> _Work item_: With the first line below as the start and the line containing "From S2P Require Import Prelude Mem Net." as the end, copy every line between them exactly, ends included.

━━━ Source material ━━━

(* ===== verification/Defrag.v ===== *)
(** * Reassembling IP packets (net/net.c, [CONFIG_IP_DEFRAG])

    The fragments of a packet are put together in a static buffer.  What is missing is a
    list of holes, doubly linked, and each hole's descriptor lies in the buffer itself,
    in the first eight bytes of the hole.  So the buffer is a memory of bytes, from
    address 0, in which the data and the descriptors overwrite each other as they do in
    the code. *)

From S2P Require Import Prelude Mem Net.

Definition CONFIG_NET_MAXDEFRAG : Z := 16384.
(** [sizeof(rpc_specimen.u.reply)] is 100. *)
Definition IP_PKTSIZE : Z := CONFIG_NET_MAXDEFRAG + 100.
Definition IP_MAXUDP : Z := IP_PKTSIZE - IP_HDR_SIZE_NO_UDP.

Record defrag := Defrag { pkt_buff : mem; first_hole : Z; total_len : Z }.

Abbreviation D := (ST defrag).

Definition on_buff {A} (f : M A) : D A := fun s =>
  match f (pkt_buff s) with Ok (a, m) => Ok (a, Defrag m (first_hole s) (total_len s)) | Fault => Fault | OutOfFuel => OutOfFuel end.
Definition set_first_hole (h : Z) : D unit := modify (fun s => Defrag (pkt_buff s) h (total_len s)).
Definition set_total_len (n : Z) : D unit := modify (fun s => Defrag (pkt_buff s) (first_hole s) n).

(** [payload + i], and the fields of the descriptor there. *)
Definition payload (i : Z) : Z := IP_HDR_SIZE_NO_UDP + 8 * i.
Definition last_byte (h : Z) : D Z := on_buff (load16 (payload h)).
Definition next_hole (h : Z) : D Z := on_buff (load16 (payload h + 2)).
Definition prev_hole (h : Z) : D Z := on_buff (load16 (payload h + 4)).
Definition set_last_byte (h v : Z) : D unit := on_buff (store16 (payload h) v).
Definition set_next_hole (h v : Z) : D unit := on_buff (store16 (payload h + 2) v).
Definition set_prev_hole (h v : Z) : D unit := on_buff (store16 (payload h + 4) v).

(** [*newh = *h]. *)
Definition copy_hole (newh h : Z) : D unit :=
  a ← last_byte h; b ← next_hole h; c ← prev_hole h; d ← on_buff (load16 (payload h + 6));
  set_last_byte newh a;; set_next_hole newh b;; set_prev_hole newh c;; on_buff (store16 (payload newh + 6) d).

(** The first hole that ends at [start] or behind it.  Fuel: an index has 16 bits, so a
    list of more holes is a cycle, in which the code never ends. *)
Fixpoint find_hole (fuel : nat) (h start : Z) : D (option Z) :=
  match fuel with
  | O => out_of_fuel
  | S fuel =>
      e ← last_byte h;
      if e <? start then
        n ← next_hole h;
        if n =? 0 then mret None else find_hole fuel n start
      else mret (Some h)
  end.
Definition hole_fuel : nat := Z.to_nat 65537.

━━━

> _Solution to the problem_:
(* ===== verification/Defrag.v ===== *)
(** * Reassembling IP packets (net/net.c, [CONFIG_IP_DEFRAG])

    The fragments of a packet are put together in a static buffer.  What is missing is a
    list of holes, doubly linked, and each hole's descriptor lies in the buffer itself,
    in the first eight bytes of the hole.  So the buffer is a memory of bytes, from
    address 0, in which the data and the descriptors overwrite each other as they do in
    the code. *)

From S2P Require Import Prelude Mem Net.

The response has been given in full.